As sulfurosas estão localizadas na planície do Ererê, distante cerca de 13 km a noroeste da sede municipal, com fácil acesso através da rodovia PA-225.
Em 1957, o Departamento Nacional de Produção Mineral (DNPM) divulgou o resultado da análise efetuada em uma amostra de gás, coletada em uma fonte termal sulfurosa de Monte Alegre. Ainda no mesmo ano, aquele órgão publicou o resultado da análise realizada em uma amostra de água, procedente da fonte sulfurosa do Menino Deus, em M. Alegre. Em função dessa análise, a água da referida fonte foi classificada como "água mineral alcalino-bicarbonatada, sulfurosa e isotermal", de acordo com os códigos de águas minerais, sendo ressaltadas, ainda, suas propriedades terapêuticas e sua temperatura fixa de 36°C.
De acordo com outra análise pelo Departamento de Águas e Esgotos (DAE), a água foi classificada como "água alcalino-bicarbonatada e hipotermal". A Companhia de Pesquisa de Recursos Minerais (CPRM), realizou um ensaio de Mineralização em amostra de água procedente de uma fonte sulfurosa de M. Alegre. O resultado da análise revelou tratar-se de uma "água mineral", sendo tendo necessidade de estudo completo em amostra coletada por técnico oficial.
Naquele mesmo ano, PASTANA et al, durante realização de trabalhos prospectivos na região de M. Alegre, destacaram algumas características das águas termais sulfurosas, como a temperatura elevada (36° C) e o forte odor de enxofre, devido a grande quantidade de gás sulfídrico, dissolvido.
No local, existe uma pequena piscina e quatro banheiros; a piscina é alimentada por tubulações que captam a água oriunda de algumas fontes, enquanto que os banheiros foram construídos diretamente sobre fontes. Há, também, serviço de bar/restaurante, campo de futebol, maloquinhas, barracão e um "play ground". Atualmente, a prefeitura de M. Alegre é responsável pela manutenção do balneário.
Nos recentes estudos realizados pelo PRIMAZ/Monte Alegre, SOUZA (1998) efetuou um reconhecimento dos Aqüíferos da Cidade de M. Alegre. As análises revelaram a boa qualidade dessas águas, classificadas como Cloretadas Sódicas, à semelhança das águas da fonte do Menino Deus.
Desta forma, tanto as águas termais das fontes do Menino Deus, como as águas oriundas dos poços tubulares profundos, da sede municipal, possuem a mesma classificação: cloretadas sódicas.
Uma vez que a qualidade das águas é conseqüência da composição mineralógica das rochas que as circundam, e considerando a região do Domo de M. Alegre é intensamente afetada por folhas e fraturas, é admissível supor que as águas de superfície circulem através folhas/fraturas extensas e profundas, aquecendo-as, dissolvendo e transportando os sais, contribuindo, assim, com os teores significativos de bicarbonato e enxofre, que caracterizam as fontes do Menino Deus.

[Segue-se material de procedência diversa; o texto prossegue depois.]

Lemma fits_bytes m0 m b bs :
  fits m0 m -> cells m0 !! b = Some (CBytes bs) -> exists bs', cells m !! b = Some (CBytes bs') /\ blen bs' = blen bs.
Proof. intros Hf Hb. destruct (Hf _ _ Hb) as ([bs'| | |] & E & Hs); [by exists bs'|done..]. Qed.

(** What an argument other than null must point to. *)
Definition input (p : Pointer) (n : N) (m : Memory) : Prop :=
  match p with
  | Null => True
  | Dangling => n = 0
  | At b => exists bs, cells m !! b = Some (CBytes bs) /\ n <= blen bs
  end.

Definition buffer (p : Pointer) (n : N) (m : Memory) : Prop :=
  match p with
  | Null => True
  | Dangling => False
  | At b => exists bs, cells m !! b = Some (CBytes bs) /\ n <= blen bs
  end.

(** A C string, or at least as many bytes as are scanned. *)
Definition c_string (p : Pointer) (m : Memory) : Prop :=
  match p with
  | Null => True
  | Dangling => False
  | At b => exists bs, cells m !! b = Some (CBytes bs) /\ ((FFI_CSTR_MAX_LEN <= length bs)%nat \/ Byte.x00 ∈ bs)
  end.

Definition slot (c : Cell) (p : Pointer) (m : Memory) : Prop :=
  match p with
  | Null => True
  | Dangling => False
  | At b => exists c', cells m !! b = Some c' /\ same_type c' c = true
  end.

Definition pointer_slot := slot (CPtr Null).
Definition size_slot := slot (CSize 0).

(** A byte count that a [usize] holds. *)
Definition wire_input (p : Pointer) (n : N) (m : Memory) : Prop := input p n m /\ n < u64_size.
(* ===== verification/Jni.v ===== *)
(** The JNI bridge ([src/mobile/android/sidevers-jni/src/lib.rs]): the core
    operations as Kotlin calls them.

    The [jni] crate is the class [JniEnv]: reading and building Java arrays and
    strings, each of which can fail with a message.  An export returns an
    object, or null with an exception pending.  The random source and the clock
    are arguments; [describe] is the text of a core error. *)

From stdpp Require Import pretty.
From S2P Require Import Prelude Utf8 Cbor CborCodec Keys Envelope Payload Direct Records Address DirectServer TextMessage.

Open Scope N_scope.

(** Of the [jni] crate. *)
Class JniEnv := {
  JByteArray : Type;
  JString : Type;
  convert_byte_array : JByteArray -> string + bytes;
  byte_array_from_slice : bytes -> string + JByteArray;
  get_string : JString -> string + string;
  new_string : string -> string + JString
}.

(** What is built is read back. *)
Class JniLaws `{JniEnv} : Prop := {
  convert_from_slice bs a : byte_array_from_slice bs = inr a -> convert_byte_array a = inr bs;
  get_new_string s js : new_string s = inr js -> get_string js = inr s
}.

(** What Kotlin sees: an object, an exception, or the end of the process, since
    a panic does not unwind out of an [extern "system"] function. *)
Inductive java (A : Type) := Returned (a : A) | Thrown (msg : string) | Aborted.
Arguments Returned {A} a.
Arguments Thrown {A} msg.
Arguments Aborted {A}.

(** [Result<_, String>] of the closures. *)
Definition R (A : Type) : Type := (string + A)%type.

Definition r_ret {A} (a : A) : R A := inr a.
Definition r_bind {A B} (r : R A) (k : A -> R B) : R B := match r with inl e => inl e | inr a => k a end.
Local Notation "x <- m ; k" := (r_bind m (fun x => k)) (at level 20, m at level 100, k at level 200, right associativity).

(** [throw_error], and null. *)
Definition or_throw {A} (r : R A) : java A := match r with inr a => Returned a | inl e => Thrown e end.

Section Bridge.
Context `{Crypto, Ecies, Bech32, JniEnv} (describe : Error.t -> string).

(** [.map_err(|e| e.to_string())] *)
Definition to_string {A} (r : result A) : R A := match r with Ok a => inr a | Err e => inl (describe e) end.

Definition seed_from_bytes (v : bytes) : R bytes :=
  if blen v =? SECRET_KEY_LEN then inr v
  else inl ("expected " +:+ pretty SECRET_KEY_LEN +:+ "-byte seed, got " +:+ pretty (blen v)).

Definition read_seed (a : JByteArray) : R bytes := v <- convert_byte_array a; seed_from_bytes v.

Definition nativeKeygenMaster (generated : result bytes) : java JByteArray :=
  or_throw (seed <- to_string generated; byte_array_from_slice seed).

Definition nativeDeriveSide (master_seed : JByteArray) (label : JString) : java JByteArray :=
  or_throw
    (seed <- read_seed master_seed;
     label <- get_string label;
     byte_array_from_slice (signing (derive_side {| master_seed := seed |} label))).

Definition nativePubkeyFromSeed (seed : JByteArray) : java JByteArray :=
  or_throw (seed <- read_seed seed; byte_array_from_slice (public_bytes (side_from_seed seed "(jni)"))).

Definition public_key_from (what : string) (a : JByteArray) : R bytes :=
  v <- convert_byte_array a;
  if blen v =? 32 then inr v else inl (what +:+ " must be 32 bytes, got " +:+ pretty (blen v)).

(** [kind] is a [jbyte]. *)
Definition address_kind (kind : Z) : R AddressKind.t :=
  if Z.eqb kind 0 then inr AddressKind.Side
  else if Z.eqb kind 1 then inr AddressKind.Verse
  else inl ("unknown address kind " +:+ pretty kind).

Definition nativeAddressEncode (pubkey : JByteArray) (kind : Z) : java JString :=
  match (v <- public_key_from "pubkey" pubkey; k <- address_kind kind; inr (Address.new k v)) with
  | inl e => Thrown e
  | inr a => match encode a with Some s => or_throw (new_string s) | None => Aborted end
  end.

Definition nativeSealDirectMessage (sender_seed recipient_pubkey : JByteArray) (txt : JString)
    (nonce : result bytes) (clock : result N) : java JByteArray :=
  or_throw
    (s <- read_seed sender_seed;
     r <- public_key_from "recipient pubkey" recipient_pubkey;
     txt <- get_string txt;
     nonce <- to_string nonce;
     ts <- to_string clock;
     ciphertext <- to_string
       (Payload.seal (DirectMessage.encode (text_message txt)) (side_from_seed s "(jni-dm-send)") r nonce []);
     env <- to_string
       (sign_with MT_DIRECT_MESSAGE (side_from_seed s "(jni-dm-send)") (Some r) ciphertext ts nonce);
     byte_array_from_slice (to_wire_bytes env)).

Definition nativeOpenDirectMessageText (recipient_seed wire : JByteArray) : java JString :=
  or_throw
    (r <- read_seed recipient_seed;
     wire <- convert_byte_array wire;
     env <- to_string (from_wire_bytes wire);
     let side := side_from_seed r "(jni-dm-recv)" in
     if negb (message_type env =? MT_DIRECT_MESSAGE) then inl "envelope is not a DirectMessage"
     else if negb (bool_decide (Envelope.to env = Some (public_bytes side))) then
       inl "envelope is not addressed to this side"
     else
       plain <- to_string (Payload.open (payload env) side (from env) (Envelope.nonce env) []);
       dm <- to_string (DirectMessage.decode plain);
       match DirectMessage.body dm with
       | DirectMessage.Text s => new_string s
       | DirectMessage.ReferenceBytes _ => inl "media DMs not supported in JNI yet"
       end).

(** [issued_at as u64], of a [jlong]. *)
Definition jlong_as_u64 (z : Z) : N := Z.to_N (z mod 2 ^ 64)%Z.

Definition nativeSignLinkage (side_a side_b : JByteArray) (issued_at : Z) (nonce : result bytes) : java JByteArray :=
  or_throw
    (a <- read_seed side_a;
     b <- read_seed side_b;
     proof <- to_string
       (nonce ← nonce;
        Linkage.sign_with (side_from_seed a "(jni-linkage-a)") (side_from_seed b "(jni-linkage-b)")
          (jlong_as_u64 issued_at) nonce);
     byte_array_from_slice (Linkage.to_wire_bytes proof)).

End Bridge.

(** ** Messages through the bridge *)

Lemma r_bind_ok {A B} (r : R A) (k : A -> R B) b : r_bind r k = inr b <-> exists a, r = inr a /\ k a = inr b.
Proof. destruct r as [e|a]; cbn; split; [done|by intros (a & [=] & _)|eauto|by intros (a' & [= ->] & ?)]. Qed.

Lemma or_throw_ok {A} (r : R A) a : or_throw r = Returned a <-> r = inr a.
Proof. destruct r; cbn; split; congruence. Qed.

Section Messages.
Context `{CryptoLaws, !Ecies, !EciesLaws, !Bech32, JniLaws} (describe : Error.t -> string).

Lemma to_string_ok {A} (r : result A) a : to_string describe r = inr a <-> r = Ok a.
Proof using. destruct r; cbn; split; congruence. Qed.

Lemma read_seed_ok a seed : read_seed a = inr seed <-> convert_byte_array a = inr seed /\ blen seed = SECRET_KEY_LEN.
Proof using.
  unfold read_seed, seed_from_bytes. rewrite r_bind_ok. split.
  - intros (v & Ha & Hv). destruct (N.eqb_spec (blen v) SECRET_KEY_LEN); [|done]. by injection Hv as <-.
  - intros [Ha Hl]. exists seed. by rewrite Hl, N.eqb_refl.
Qed.

Lemma public_key_ok what a v : public_key_from what a = inr v -> convert_byte_array a = inr v.
Proof using. unfold public_key_from. rewrite r_bind_ok. intros (u & Ha & Hv). case_match; [by injection Hv as <-|done]. Qed.

(** What [nativeSealDirectMessage] returns. *)
Lemma jni_seals sa ra ta nonce ts a :
  blen nonce = NONCE_LEN -> ts < u64_size ->
  nativeSealDirectMessage describe sa ra ta (Ok nonce) (Ok ts) = Returned a ->
  exists seed recipient s wire, convert_byte_array sa = inr seed /\ convert_byte_array ra = inr recipient /\
    get_string ta = inr s /\ convert_byte_array a = inr wire /\ sealed_text seed recipient s wire.
Proof using All.
  intros Hn Ht Q. unfold nativeSealDirectMessage in Q. rewrite or_throw_ok in Q.
  apply r_bind_ok in Q as (seed & [Hseed _]%read_seed_ok & Q). apply r_bind_ok in Q as (r & Hr%public_key_ok & Q).
  apply r_bind_ok in Q as (s & Hs & Q). cbn [r_bind to_string] in Q.
  apply r_bind_ok in Q as (ct & Hct%to_string_ok & Q). apply r_bind_ok in Q as (e & He%to_string_ok & Q).
  exists seed, r, s, (to_wire_bytes e). split_and!; [done..|by apply convert_from_slice|]. by exists nonce, ts, ct, e.
Qed.

(** What [nativeOpenDirectMessageText] makes of a sealed message. *)
Lemma jni_opens seed rseed s wire ra wa :
  sealed_text seed (ed_public rseed) s wire -> sendable s -> blen wire < u64_size ->
  convert_byte_array ra = inr rseed -> blen rseed = SECRET_KEY_LEN -> convert_byte_array wa = inr wire ->
  nativeOpenDirectMessageText describe ra wa = or_throw (new_string s).
Proof using All.
  intros Hw Hs Hl Hr Hrl Hwa. destruct (sealed_text_carried _ _ _ _ Hw Hs Hl) as [e [Hp E1 E2 E3 Ho Hd]].
  unfold nativeOpenDirectMessageText. rewrite (proj2 (read_seed_ok ra rseed) (conj Hr Hrl)), Hwa. cbn [r_bind].
  rewrite Hp. cbn [to_string r_bind]. rewrite E1, E2, E3, N.eqb_refl, bool_decide_eq_true_2 by done. cbn [negb].
  rewrite Ho. cbn [to_string r_bind]. by rewrite Hd.
Qed.

End Messages.

(** ** Times *)

(** The cast of a [jlong] keeps the times a clock gives, and sends a negative
    number to a time past 2^63. *)
Lemma jlong_as_u64_spec z :
  (- 2 ^ 63 <= z < 2 ^ 63)%Z ->
  jlong_as_u64 z < u64_size /\
  ((0 <= z)%Z -> Z.of_N (jlong_as_u64 z) = z) /\ ((z < 0)%Z -> 2 ^ 63 <= jlong_as_u64 z).
Proof.
  intros Hz. unfold jlong_as_u64, u64_size. split_and!.
  - pose proof (Z.mod_pos_bound z (2 ^ 64) eq_refl). lia.
  - intros H0. rewrite Z.mod_small by lia. lia.
  - intros H0. replace (z mod 2 ^ 64)%Z with (z + 2 ^ 64)%Z; [lia|]. apply (Z.mod_unique_pos _ _ (-1)); lia.
Qed.
(* ===== verification/CliNodeFacts.v ===== *)
(** Theorems about the commands of the client that run a transient node, and
    about the daemon: what [dm send] sends and to whom, what [store get]
    writes, what [side retire] leaves, and what the daemon prints. *)

From S2P Require Import Prelude Containers Utf8 Cbor Keys Envelope Payload Direct Records Address Keystore NetTables Session Storage Node NodeFacts SideStore SideState DirectServer Host Str Machine Cli CliFacts CliNode.

Open Scope N_scope.

Section Facts.
Context `{Crypto, Ecies, HashIter, Bech32, Keystore.Kdf} (sys : System) (hex_decode : string -> option bytes)
  (journal_opens : string -> bool) (to_socket_addrs : string -> option (list string)).

Lemma cli_net_fine {A} (r : nresult A) (w : World) a w' : net r w = (Fine a, w') <-> r = NOk a /\ w' = w.
Proof using.
  unfold net. destruct r; split; intros Q; [by injection Q as <- <-|by destruct Q as [[= ->] ->]|done|by destruct Q].
Qed.

Lemma loaded_key clock io key lbl t s t' : load_or_create clock io key lbl t = Ok (s, t') -> keypair s = key.
Proof using.
  unfold load_or_create. destruct (SideStore.load_side _ _).
  - unfold load_existing. destruct (SideStore.load_profile _ _); [|done]. by intros [= <- _].
  - intros (u & _ & Q)%result_bind_ok. by injection Q as <- _.
Qed.

Lemma loaded_address clock io key lbl t s t' :
  load_or_create clock io key lbl t = Ok (s, t') -> SideState.address s = public_bytes key.
Proof using.
  unfold load_or_create. destruct (SideStore.load_side _ _).
  - unfold load_existing. destruct (SideStore.load_profile _ _); [|done]. by intros [= <- _].
  - intros (u & _ & Q)%result_bind_ok. by injection Q as <- _.
Qed.

Lemma loaded_others clock io key lbl t s t' a :
  load_or_create clock io key lbl t = Ok (s, t') -> a <> public_bytes key -> SideStore.load_side a t' = SideStore.load_side a t.
Proof using.
  unfold load_or_create. intros Q Ha. destruct (SideStore.load_side (public_bytes key) t).
  - unfold load_existing in Q. destruct (SideStore.load_profile _ _); [|done]. by injection Q as _ <-.
  - apply result_bind_ok in Q as (u & _ & Q). injection Q as _ <-.
    unfold SideStore.load_side, SideStore.upsert_side. cbn [t_sides set_sides]. by rewrite lookup_insert_ne.
Qed.

Definition rows_in (dir : string) (w : World) : Tables := default empty_tables (databases w !! dir).

(** A start touches databases only, and the node has the key it was given. *)
Lemma node_start_fine key dir bound clock io w n w' :
  node_start sys journal_opens key dir bound clock io w = (Fine n, w') ->
  keypair (primary n) = key /\ files w' = files w /\ stdout w' = stdout w /\
  databases w' !! dir = Some (side_store n) /\ extras n = [] /\
  load_or_create clock io key (Some (side_label key)) (default empty_tables (databases w !! dir))
    = Ok (primary n, side_store n).
Proof using.
  unfold node_start. intros (l & w1 & Q1 & Q)%fine_bind.
  assert (w1 = w) as -> by (destruct bound; [by injection Q1|done]). destruct (negb (store_opens sys dir)); [done|].
  apply fine_bind in Q as (t & w1 & Q2 & Q). unfold open_database in Q2. destruct (database_opens sys dir); [|done].
  injection Q2 as <- <-. apply fine_bind in Q as ([s t] & w1 & [El ->]%core_fine & Q).
  apply fine_bind in Q as (u & w1 & Q3 & Q). unfold save_database in Q3. injection Q3 as <- <-.
  destruct (negb (journal_opens dir)); [done|]. apply fine_bind in Q as (x & w1 & [_ ->]%core_fine & Q).
  injection Q as <- <-. cbn. split_and!; [by eapply loaded_key|done|done|by rewrite lookup_insert_eq|done|done].
Qed.

Lemma transient_node_fine key tmp bound clock io w n w' :
  transient_node sys journal_opens key tmp bound clock io w = (Fine n, w') ->
  keypair (primary n) = key /\ files w' = files w /\ stdout w' = stdout w.
Proof using.
  unfold transient_node. intros (d & w1 & Q1 & Q)%fine_bind. unfold context in Q1. destruct tmp; [|done]. injection Q1 as -> <-.
  apply node_start_fine in Q as (? & ? & ? & _). done.
Qed.

Lemma resolve_host_fine host w a w' :
  resolve_host to_socket_addrs host w = (Fine a, w') ->
  w' = w /\ exists l, to_socket_addrs host = Some (a :: l).
Proof using.
  unfold resolve_host. intros (l & w1 & Q1 & [El ->]%or_else_fine)%fine_bind. unfold context in Q1.
  destruct (to_socket_addrs host) as [l'|]; [|done]. injection Q1 as -> <-. destruct l; [done|]. injection El as ->. eauto.
Qed.

(** What [dm send] sends: the text, under the key of the seed file, on the
    session of the dial; [--to] is checked for its form. *)
Lemma dm_send_fine tmp bound clock io rnd dialled sent side_path to_addr host text w out w' :
  dm_send sys journal_opens to_socket_addrs tmp bound clock io rnd dialled sent side_path to_addr host text w = (Fine out, w') ->
  exists seed to peer l session, holds_file side_path seed w /\ blen seed = SECRET_KEY_LEN /\
    Address.parse to_addr = Ok to /\ Address.kind to = AddressKind.Side /\
    to_socket_addrs host = Some (peer :: l) /\ dialled peer = NOk session /\
    DirectServer.send_dm session (side_from_seed seed "(cli)") (as_bytes text) clock rnd = NOk out.
Proof using.
  unfold dm_send. intros (seed & w1 & (-> & Hs & Hl)%read_seed_fine & Q)%fine_bind.
  apply fine_bind in Q as (to & w1 & [Et ->]%map_err_fine & Q). case_bool_decide as Hk; [|done]. cbn [negb] in Q.
  apply fine_bind in Q as (peer & w1 & (-> & l & El)%resolve_host_fine & Q).
  apply fine_bind in Q as (n & w1 & (Ek & _ & _)%transient_node_fine & Q).
  apply fine_bind in Q as (session & w2 & [Es ->]%cli_net_fine & Q). apply fine_bind in Q as (o & w2 & [Eo ->]%cli_net_fine & Q).
  apply fine_bind in Q as (u & w2 & _ & Q). apply fine_bind in Q as (u' & w3 & _ & Q). injection Q as <- _.
  rewrite Ek in Eo. exists seed, to, peer, l, session. done.
Qed.

(** The text goes to the side that answers at the host, whatever side [--to]
    names. *)
Lemma dm_send_ignores_to tmp bound clock io rnd dialled sent side_path a1 a2 x1 x2 host text w out w' :
  Address.parse a1 = Ok x1 -> Address.kind x1 = AddressKind.Side ->
  Address.parse a2 = Ok x2 -> Address.kind x2 = AddressKind.Side ->
  dm_send sys journal_opens to_socket_addrs tmp bound clock io rnd dialled sent side_path a1 host text w = (Fine out, w') ->
  exists w2, dm_send sys journal_opens to_socket_addrs tmp bound clock io rnd dialled sent side_path a2 host text w = (Fine out, w2).
Proof using.
  intros P1 K1 P2 K2 Q. unfold dm_send in *.
  apply fine_bind in Q as (seed & w1 & Qs & Q). rewrite P1 in Q. rewrite bind_map_err, K1 in Q.
  case_bool_decide; [|done]. cbn [negb] in Q.
  apply fine_bind in Q as (peer & w2 & Qp & Q). apply fine_bind in Q as (n & w3 & Qn & Q).
  apply fine_bind in Q as (session & w4 & Qc & Q). apply fine_bind in Q as (o & w5 & Qo & Q).
  apply fine_bind in Q as (u & w6 & Qu & Q). apply fine_bind in Q as (u' & w7 & _ & Q). injection Q as -> _.
  eexists. apply fine_bind. exists seed, w1. split; [done|]. rewrite P2, bind_map_err, K2.
  rewrite bool_decide_eq_true_2 by done. cbn [negb].
  apply fine_bind. exists peer, w2. split; [done|]. apply fine_bind. exists n, w3. split; [done|].
  apply fine_bind. exists session, w4. split; [done|]. apply fine_bind. exists out, w5. split; [done|].
  apply fine_bind. exists u, w6. split; [done|]. apply fine_bind. eexists tt, _. split; [reflexivity|]. reflexivity.
Qed.

(** [store get] writes bytes that hash to what was asked for, or nothing. *)
Lemma store_get_writes tmp bound clock io rnd dialled peer side_path host hash_hex out w w' :
  store_get sys hex_decode journal_opens to_socket_addrs tmp bound clock io rnd dialled peer side_path host hash_hex out w
    = (Fine tt, w') ->
  exists h b, hex_decode hash_hex = Some h /\ blake3 b = h /\ holds_file out b w' /\
    forall p, p <> out -> files w' !! p = files w !! p.
Proof using.
  unfold store_get. intros (seed & w1 & (-> & _)%read_seed_fine & Q)%fine_bind.
  apply fine_bind in Q as (h & w1 & Qh & Q). unfold context in Qh. destruct (hex_decode hash_hex) as [h'|] eqn:Eh; [|done].
  injection Qh as -> <-. destruct (negb (blen h =? 32)); [done|].
  apply fine_bind in Q as (a & w1 & (-> & _)%resolve_host_fine & Q).
  apply fine_bind in Q as (n & w1 & (_ & Ef & _)%transient_node_fine & Q).
  apply fine_bind in Q as (session & w2 & [_ ->]%cli_net_fine & Q). apply fine_bind in Q as (answer & w2 & [Ea ->]%cli_net_fine & Q).
  destruct answer as [b|]; [|done]. apply fine_bind in Q as (u & w2 & Qw & Q). unfold eprintln in Q. injection Q as <-.
  unfold context, write_file in Qw. destruct (Machine.write sys out b (files w1)) as [[] fs] eqn:Ew; [|done].
  injection Qw as _ <-. unfold Machine.write in Ew. destruct (write_outcome sys out); [|done..]. injection Ew as <-.
  exists h, b. split_and!; [done| | |].
  - apply nresult_bind_ok in Ea as (req & _ & Ea). apply nresult_bind_ok in Ea as (bs & _ & Ea). unfold fetch_finish in Ea.
    apply nresult_bind_ok in Ea as ([resp rest] & _ & Ea). destruct (_ =? STORAGE_HAVE).
    + apply nresult_bind_ok in Ea as (have & _ & Ea). case_bool_decide as Hb; [|done]. by injection Ea as <-.
    + by destruct (_ =? STORAGE_MISS).
  - unfold holds_file. cbn. unfold Machine.put. rewrite lookup_insert_eq. by eexists.
  - intros p Hp. cbn. unfold Machine.put. by rewrite lookup_insert_ne, Ef.
Qed.

(** The temporary directory of [dm send] is never removed: the seed of the side
    is in its database afterwards. *)
Lemma dm_send_leaves_seed d bound clock io rnd dialled sent side_path to_addr host text w out w' :
  dm_send sys journal_opens to_socket_addrs (Some d) bound clock io rnd dialled sent side_path to_addr host text w = (Fine out, w') ->
  databases w !! d = None ->
  exists seed row, holds_file side_path seed w /\
    SideStore.load_side (ed_public seed) (rows_in d w') = Some row /\ SideStore.seed row = seed.
Proof using.
  unfold dm_send. intros (seed & w1 & (-> & Hs & Hl)%read_seed_fine & Q)%fine_bind Hd.
  apply fine_bind in Q as (to & w1 & [Et ->]%map_err_fine & Q). case_bool_decide as Hk; [|done]. cbn [negb] in Q.
  apply fine_bind in Q as (peer & w1 & (-> & _)%resolve_host_fine & Q).
  apply fine_bind in Q as (n & w1 & Qn & Q).
  apply fine_bind in Q as (session & w2 & [Es ->]%cli_net_fine & Q). apply fine_bind in Q as (o & w2 & [Eo ->]%cli_net_fine & Q).
  apply fine_bind in Q as (u & w2 & [_ ->]%cli_net_fine & Q). apply fine_bind in Q as (u' & w3 & Qp & Q). injection Q as _ <-.
  unfold eprintln in Qp. injection Qp as _ <-.
  unfold transient_node in Qn. apply fine_bind in Qn as (d' & w2 & Qd & Qn). unfold context in Qd. injection Qd as <- <-.
  apply node_start_fine in Qn as (_ & _ & _ & Ed & _ & El). rewrite Hd in El. cbn [from_option id] in El.
  unfold load_or_create in El. unfold SideStore.load_side in El at 1. cbn [t_sides empty_tables] in El. rewrite lookup_empty in El. cbn [fmap option_fmap option_map] in El.
  apply result_bind_ok in El as (x & _ & El). injection El as _ El.
  exists seed. unfold rows_in. cbn [databases with_stderr]. rewrite Ed. cbn [from_option id]. rewrite <-El.
  unfold SideStore.load_side, SideStore.upsert_side. cbn [t_sides set_sides empty_tables stored_row fresh stored_address SideState.address].
  rewrite lookup_insert_eq. eexists. split; [done|]. split; [reflexivity|]. by rewrite lookup_empty.
Qed.

(** What an upsert makes of the rows. *)
Lemma upserted s t :
  (exists row, SideStore.load_side (stored_address s) (SideStore.upsert_side s t) = Some row /\
     SideStore.is_self_retired row = SideStore.is_self_retired s /\ SideStore.lifecycle row = SideStore.lifecycle s) /\
  forall a, a <> stored_address s -> SideStore.load_side a (SideStore.upsert_side s t) = SideStore.load_side a t.
Proof using.
  unfold SideStore.load_side, SideStore.upsert_side. cbn [t_sides set_sides]. split.
  - rewrite lookup_insert_eq. eexists. split; [reflexivity|].
    destruct (t_sides t !! stored_address s); cbn; by destruct (SideStore.is_self_retired s).
  - intros a Ha. by rewrite lookup_insert_ne.
Qed.

(** After [side retire] the row of the side is retired for good, and the rows of
    the other sides are as they were. *)
Lemma side_retire_leaves bound clock io data_dir side_path reason w w' :
  side_retire sys journal_opens bound clock io io_ok data_dir side_path reason w = (Fine tt, w') ->
  exists seed row, holds_file side_path seed w /\
    SideStore.load_side (ed_public seed) (rows_in data_dir w') = Some row /\
    SideStore.is_self_retired row = true /\ SideStore.lifecycle row = lifecycle_label Lifecycle.Retired /\
    forall a, a <> ed_public seed -> SideStore.load_side a (rows_in data_dir w') = SideStore.load_side a (rows_in data_dir w).
Proof using.
  unfold side_retire. intros (seed & w1 & (-> & Hs & _)%read_seed_fine & Q)%fine_bind.
  apply fine_bind in Q as (n & w1 & (Ek & _ & _ & Ed & Ex & El)%node_start_fine & Q).
  destruct (publish_retirement clock io_ok reason n) as [res n'] eqn:Ep. apply fine_bind in Q as (record & w2 & [-> ->]%cli_net_fine & Q).
  apply fine_bind in Q as (u & w2 & Qv & Q). unfold save_database in Qv. injection Qv as _ <-.
  apply fine_bind in Q as (a & w2 & [_ ->]%address_fine & Q). unfold eprintln in Q. injection Q as <-.
  assert (SideState.address (primary n) = ed_public seed) as Ea by exact (loaded_address _ _ _ _ _ _ _ El).
  unfold publish_retirement in Ep. destruct (mbind _ _) as [record'|e]; [|done]. injection Ep as _ <-.
  unfold rows_in. cbn [databases with_databases with_stderr]. rewrite lookup_insert_eq. cbn [from_option id].
  change (side_store (on_primary (set_self_retired io_ok) n)) with
    (SideStore.upsert_side (stored_row (set_lifecycle_mem Lifecycle.Retired (set_self_retired_mem true (primary n))) Lifecycle.Retired
      (SideState.last_send_at (primary n)))
    (SideStore.upsert_side (stored_row (set_lifecycle_mem Lifecycle.Retired (set_self_retired_mem true (primary n))) Lifecycle.Retired
      (SideState.last_send_at (primary n))) (side_store n))).
  set (r := stored_row _ _ _). assert (stored_address r = ed_public seed) as Er by exact Ea.
  destruct (upserted r (SideStore.upsert_side r (side_store n))) as [(row & E1 & E2 & E3) E4]. rewrite Er in E1, E4.
  exists seed, row. split_and!; [done|exact E1|exact E2|exact E3|].
  intros b Hb. rewrite E4 by done. destruct (upserted r (side_store n)) as [_ E5]. rewrite E5 by (by rewrite Er).
  eapply loaded_others; [exact El|done].
Qed.
End Facts.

A par de suas propriedades físicas, físico-químicas e químicas, as águas termais sulfurosas de M. Alegre poderiam ser aproveitadas em balnoterapia, desde que aqueles resultados fossem confirmados por análises mais completas e rigorosas, complementadas por orientações de médicos especialistas. Deve ser ressaltada, também, a necessidade de estudos técnicos sobre vazões, captações adequadas, natureza das fontes e extensão das águas mineralizadas, a fim de definir o real potencial das fontes termais sulfurosas, visando o futuro aproveitamento comercial das mesmas, em larga escala.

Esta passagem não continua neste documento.